大倉工業の歩み

あれから70年。
「技術優位な企業集団」を目指して、大倉工業は、また新しい一歩を踏み出した。

第一世代の偉大な歩み
戦後の焼け野原に大樹の芽生え

 大倉工業の誕生は、高松大空襲と敗戦ですべてを失った倉敷飛行機高松製作所の元社員が創業者松田正二の下に結束し、生きるために事業を興したことに始まる。その後、戦後の数々の困難を乗り越えながら、昭和22年7月、遂に大倉工業の前身となる住宅業「四国住宅株式会社」を設立するが、当時日本を不況の影が覆い始め、そのスタートは決して順風満帆なものではなかった。次々と起こる難題。しかし、木材市売り事業を始めるなど、その苦労を明日への活力にして、その後も彼らは挑戦を続ける。
 昭和30年、ポリエチレン事業に着手。
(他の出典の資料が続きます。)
Definition compile_config (c : CanonicalConfig) (target_board_id : BoardId)
  : result CompileError CompiledConfig :=
  _ ← validate_config c;
  board ← ok_or (MissingTargetBoard target_board_id) (find_board c target_board_id);
  local_controllers ← push_all (MAX_CONTROLLERS caps) []
    (filter (λ k, cc_owner_board_id k = target_board_id) (controllers c));
  local_devices ← push_all (MAX_DEVICES caps) []
    (filter (λ d, dc_owner_board_id d = target_board_id) (devices c));
  stm32_dependencies ← push_all (MAX_DEPENDENCIES caps) []
    (filter (λ d, sd_owner_board_id d = target_board_id) (dependencies c));
  rules ← push_all (MAX_RULES caps) []
    (Build_CompiledRule <$> filter (λ r, rule_applies_to_board board r) (rules c));
  topology_entries ← push_all (MAX_DEVICES caps) [] (topology_entry <$> devices c);
  Ok {| co_config_version := config_version c;
        co_local_inventory := {| li_board := board; li_controllers := local_controllers;
                                 li_devices := local_devices |};
        co_stm32_dependencies := {| records := stm32_dependencies |};
        co_rules := rules;
        co_topology := {| entries := topology_entries |} |}.
End compile.

(** ** What a valid configuration is *)
Definition body_actions (b : RuleBody) : list Action :=
  match b with Act actions => actions | Steps steps => steps ≫= st_actions end.

Definition body_conditions (b : RuleBody) : list Condition :=
  match b with Act _ => [] | Steps steps => omap st_precondition steps end.

(** A rule has something to do, in each of its steps. *)
Definition body_complete (b : RuleBody) : Prop :=
  body_actions b ≠ [] ∧
  match b with Act _ => True | Steps steps => Forall (λ s, st_actions s ≠ []) steps end.

Definition condition_device (k : Condition) : DeviceId :=
  let 'CondDeviceProperty p _ _ := k in dp_device_id p.

Definition trigger_device (t : Trigger) : option DeviceId :=
  match t with DeviceChanged p => Some (dp_device_id p) | _ => None end.

Definition trigger_board (t : Trigger) : option BoardId :=
  match t with BoardEvent b _ => Some b | _ => None end.

Definition action_device (a : Action) : option DeviceId :=
  match a with SetDevice d _ _ => Some d | _ => None end.

Definition action_board (a : Action) : option BoardId :=
  match a with SendBoardCommand b _ => Some b | _ => None end.

(** The devices a rule reads, the devices it sets, the boards it names. *)
Definition rule_reads (r : RuleConfig) : list DeviceId :=
  omap trigger_device (option_list (ru_trigger r)) ++
  (condition_device <$> option_list (ru_condition r) ++ body_conditions (ru_body r)).

Definition rule_sets (r : RuleConfig) : list DeviceId :=
  omap action_device (body_actions (ru_body r)).

Definition rule_boards (r : RuleConfig) : list BoardId :=
  omap trigger_board (option_list (ru_trigger r)) ++ omap action_board (body_actions (ru_body r)).

Section valid.
Context (c : CanonicalConfig).

Definition has_board (id : BoardId) : Prop := ∃ b, b ∈ boards c ∧ bc_board_id b = id.

Definition owned_by (d : DeviceId) (b : BoardId) : Prop :=
  ∃ dev, dev ∈ devices c ∧ dc_device_id dev = d ∧ dc_owner_board_id dev = b.

Definition known (d : DeviceId) : Prop := ∃ b, owned_by d b.

Definition port_wired (d : DeviceConfig) : Prop :=
  ∀ p, dc_port d = Some p →
  ∃ k, k ∈ controllers c ∧ cc_controller_id k = pr_controller_id p ∧
       cc_owner_board_id k = dc_owner_board_id d.

Record rule_valid (r : RuleConfig) : Prop := {
  rv_id : ru_rule_id r ≠ 0;
  rv_scope : ∀ b, ru_scope r = BoardLocal b → has_board b;
  rv_body : body_complete (ru_body r);
  rv_reads : Forall known (rule_reads r);
  rv_sets : Forall known (rule_sets r);
  rv_local : ∀ b, ru_scope r = BoardLocal b → Forall (λ d, owned_by d b) (rule_sets r);
  rv_boards : Forall has_board (rule_boards r);
}.

Record dependency_valid (d : Stm32DependencyConfig) : Prop := {
  dv_board : has_board (sd_owner_board_id d);
  dv_source : owned_by (dp_device_id (sd_source d)) (sd_owner_board_id d);
  dv_destination : owned_by (dp_device_id (sd_destination d)) (sd_owner_board_id d);
}.

Record config_valid : Prop := {
  cv_schema : schema_version c = SUPPORTED_SCHEMA_VERSION;
  cv_house : house_id c ≠ 0;
  cv_boards : NoDup (bc_board_id <$> boards c) ∧ Forall (λ b, bc_board_id b ≠ 0) (boards c);
  cv_coordinator : length (filter (λ b, bc_role b = Coordinator) (boards c)) = 1%nat;
  cv_controllers : Forall (λ k, has_board (cc_owner_board_id k)) (controllers c);
  cv_devices : NoDup (dc_device_id <$> devices c) ∧
    Forall (λ d, dc_device_id d ≠ 0 ∧ has_board (dc_owner_board_id d) ∧ port_wired d) (devices c);
  cv_dependencies : Forall dependency_valid (dependencies c);
  cv_rules : NoDup (ru_rule_id <$> rules c) ∧ Forall rule_valid (rules c);
}.

(** The defect an error of [compile_config] for board [t] stands for.  Two
    errors of the enumeration are never returned. *)
Definition blames (t : BoardId) (e : CompileError) : Prop :=
  match e with
  | UnsupportedSchemaVersion found supported =>
      found = schema_version c ∧ supported = SUPPORTED_SCHEMA_VERSION ∧ found ≠ supported
  | EmptyHouseId => house_id c = 0
  | EmptyBoardId => ∃ b, b ∈ boards c ∧ bc_board_id b = 0
  | EmptyDeviceId => ∃ d, d ∈ devices c ∧ dc_device_id d = 0
  | EmptyRuleId => ∃ r, r ∈ rules c ∧ ru_rule_id r = 0
  | MissingBoard b => ¬ has_board b ∧ ∃ r, r ∈ rules c ∧ b ∈ rule_boards r
  | MissingTargetBoard b => b = t ∧ ¬ has_board t
  | MissingCoordinator => Forall (λ b, bc_role b ≠ Coordinator) (boards c)
  | MultipleCoordinators =>
      (2 ≤ length (filter (λ b, bc_role b = Coordinator) (boards c)))%nat
  | DuplicateBoardId id => ∃ i j, i ≠ j ∧ (bc_board_id <$> boards c) !! i = Some id ∧
                                  (bc_board_id <$> boards c) !! j = Some id
  | DuplicateDeviceId id => ∃ i j, i ≠ j ∧ (dc_device_id <$> devices c) !! i = Some id ∧
                                   (dc_device_id <$> devices c) !! j = Some id
  | DuplicateRuleId id => ∃ i j, i ≠ j ∧ (ru_rule_id <$> rules c) !! i = Some id ∧
                                 (ru_rule_id <$> rules c) !! j = Some id
  | ControllerBoardMissing b =>
      ¬ has_board b ∧ ∃ k, k ∈ controllers c ∧ cc_owner_board_id k = b
  | DeviceBoardMissing b => ¬ has_board b ∧ ∃ d, d ∈ devices c ∧ dc_owner_board_id d = b
  | DeviceControllerMissing => ∃ d, d ∈ devices c ∧ ¬ port_wired d
  | DependencyBoardMissing b =>
      ¬ has_board b ∧ ∃ d, d ∈ dependencies c ∧ sd_owner_board_id d = b
  | DependencyCrossesBoards =>
      ∃ d, d ∈ dependencies c ∧
        (¬ owned_by (dp_device_id (sd_source d)) (sd_owner_board_id d) ∨
         ¬ owned_by (dp_device_id (sd_destination d)) (sd_owner_board_id d))
  | UnknownDevice d =>
      ¬ known d ∧ ((∃ r, r ∈ rules c ∧ (d ∈ rule_reads r ∨ d ∈ rule_sets r)) ∨
                   ∃ k, k ∈ dependencies c ∧
                     (d = dp_device_id (sd_source k) ∨ d = dp_device_id (sd_destination k)))
  | RuleScopeBoardMissing b => ¬ has_board b ∧ ∃ r, r ∈ rules c ∧ ru_scope r = BoardLocal b
  | BoardLocalRuleTargetsRemoteDevice b d =>
      ¬ owned_by d b ∧ ∃ r, r ∈ rules c ∧ ru_scope r = BoardLocal b ∧ d ∈ rule_sets r
  | EmptyRuleBody => ∃ r, r ∈ rules c ∧ ¬ body_complete (ru_body r)
  | HouseLevelRuleOnZoneBoard | CapacityExceeded => False
  end.
End valid.

(** ** The invariant of the compiled types *)
Record compiled_fits (caps : Caps) (o : CompiledConfig) : Prop := {
  cf_version : is_u32 (co_config_version o);
  cf_board : board_fits (li_board (co_local_inventory o));
  cf_controllers : vec_fits (MAX_CONTROLLERS caps) controller_fits
                     (li_controllers (co_local_inventory o));
  cf_devices : vec_fits (MAX_DEVICES caps) device_fits (li_devices (co_local_inventory o));
  cf_dependencies : vec_fits (MAX_DEPENDENCIES caps) dependency_fits
                      (records (co_stm32_dependencies o));
  cf_rules : vec_fits (MAX_RULES caps) (λ r, rule_fits caps (rule r)) (co_rules o);
  cf_topology : vec_fits (MAX_DEVICES caps)
                  (λ e, is_u32 (te_device_id e) ∧ is_u32 (te_owner_board_id e))
                  (entries (co_topology o));
}.

(** ** Checks

    [checks r P B]: the check [r] passes exactly when [P] holds, and an error
    it returns satisfies [B]. *)
Definition checks (r : result CompileError unit) (P : Prop) (B : CompileError → Prop) : Prop :=
  match r with Ok _ => P | Err e => ¬ P ∧ B e end.

Lemma checks_iff r P Q B : (P ↔ Q) → checks r P B → checks r Q B.
Proof. destruct r; simpl; naive_solver. Qed.

Lemma checks_Ok r P B : checks r P B → (r = Ok tt ↔ P).
Proof. destruct r as [[]|e]; simpl; naive_solver. Qed.

Lemma checks_pass (P : Prop) B : P → checks (Ok tt) P B.
Proof. done. Qed.

Lemma checks_require b e (P : Prop) B :
  (b = true ↔ P) → (¬ P → B e) → checks (require b e) P B.
Proof. destruct b; simpl; naive_solver. Qed.

Lemma checks_bind r k (P Q : Prop) B :
  checks r P B → (P → checks (k tt) Q B) → checks (_ ← r; k tt) (P ∧ Q) B.
Proof. destruct r as [[]|e]; simpl; [|tauto]. intros HP Hk. specialize (Hk HP).
  destruct (k tt); simpl in *; tauto. Qed.

Lemma checks_each {A} f (l : list A) (P : A → Prop) B :
  (∀ x, x ∈ l → checks (f x) (P x) B) → checks (try_each f l) (Forall P l) B.
Proof.
  induction l as [|x l IH]; simpl; intros Hf; [constructor|].
  eapply checks_iff; [by rewrite Forall_cons|]. apply (checks_bind (f x) (λ _, try_each f l)).
  - apply Hf. left.
  - intros _. apply IH. intros y ?. apply Hf. by right.
Qed.

Fixpoint Forall_rest {A} (P : A → list A → Prop) (l : list A) : Prop :=
  match l with [] => True | x :: l => P x l ∧ Forall_rest P l end.

Lemma checks_each_rest {A} f (l : list A) (P : A → list A → Prop) B :
  (∀ l1 x l2, l = l1 ++ x :: l2 → checks (f x l2) (P x l2) B) →
  checks (try_each_rest f l) (Forall_rest P l) B.
Proof.
  induction l as [|x l IH]; simpl; intros Hf; [done|].
  apply (checks_bind (f x l) (λ _, try_each_rest f l)).
  - by apply (Hf []).
  - intros _. apply IH. intros l1 y l2 ->. by apply (Hf (x :: l1)).
Qed.

Lemma Forall_rest_NoDup {A B} (key : A → B) (Q : A → Prop) (l : list A) :
  Forall_rest (λ x rest, key x ∉ key <$> rest ∧ Q x) l ↔ NoDup (key <$> l) ∧ Forall Q l.
Proof.
  induction l as [|x l IH]; simpl.
  - split; [split; constructor|done].
  - rewrite IH, NoDup_cons, Forall_cons. tauto.
Qed.

Lemma any_key {A B} `{EqDecision B} (key : A → B) (k : B) (l : list A) :
  any (λ x, key x = k) l = true ↔ k ∈ key <$> l.
Proof.
  unfold any. rewrite bool_decide_eq_true, Exists_exists, list_elem_of_fmap. naive_solver.
Qed.

Lemma any_key_false {A B} `{EqDecision B} (key : A → B) (k : B) (l : list A) :
  negb (any (λ x, key x = k) l) = true ↔ k ∉ key <$> l.
Proof. rewrite negb_true_iff, <-not_true_iff_false, any_key. done. Qed.

Lemma duplicate_keys {A B} (key : A → B) l1 x l2 :
  key x ∈ key <$> l2 →
  ∃ i j, i ≠ j ∧ (key <$> l1 ++ x :: l2) !! i = Some (key x) ∧
         (key <$> l1 ++ x :: l2) !! j = Some (key x).
Proof.
  intros [j Hj]%list_elem_of_lookup. exists (length l1), (length l1 + S j)%nat.
  split; [lia|]. rewrite fmap_app, fmap_cons.
  rewrite !lookup_app_r, length_fmap by (rewrite length_fmap; lia).
  rewrite Nat.sub_diag. replace (length l1 + S j - length l1)%nat with (S j) by lia. done.
Qed.

Lemma elem_of_option_list {A} (x : A) (o : option A) : x ∈ option_list o ↔ o = Some x.
Proof. destruct o; simpl; [rewrite list_elem_of_singleton|rewrite elem_of_nil]; naive_solver. Qed.

Lemma is_valid_true (id : Z) : bool_decide (id ≠ 0) = true ↔ id ≠ 0.
Proof. apply bool_decide_eq_true. Qed.

Section validators.
Context (c : CanonicalConfig) (t : BoardId).
Local Abbreviation blame := (blames c t).

Lemma find_board_Some id b :
  find_board c id = Some b → b ∈ boards c ∧ bc_board_id b = id.
Proof.
  unfold find_board. intros ([i b'] & (Hb & Hp & _)%list_find_Some & ->)%fmap_Some.
  eauto using list_elem_of_lookup_2.
Qed.

Lemma find_board_None id : find_board c id = None ↔ ¬ has_board c id.
Proof.
  unfold find_board, has_board. rewrite fmap_None, list_find_None, Forall_forall. naive_solver.
Qed.

Lemma board_exists_true id : board_exists c id = true ↔ has_board c id.
Proof.
  unfold board_exists. destruct (find_board c id) as [b|] eqn:Hf.
  - apply find_board_Some in Hf. unfold has_board. naive_solver.
  - apply find_board_None in Hf. naive_solver.
Qed.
ポリエチレン工場が建設中のなか、新事業にふさわしい名称を、と社名変更することとなり、思案の結果、松田が10年間勤めた倉紡の「倉」と、長い間お世話になった倉紡の大原社長の「大」の字をいただき、将来は親会社よりも大きくなりたいという希望を込めて「大倉工業株式会社」に決定した。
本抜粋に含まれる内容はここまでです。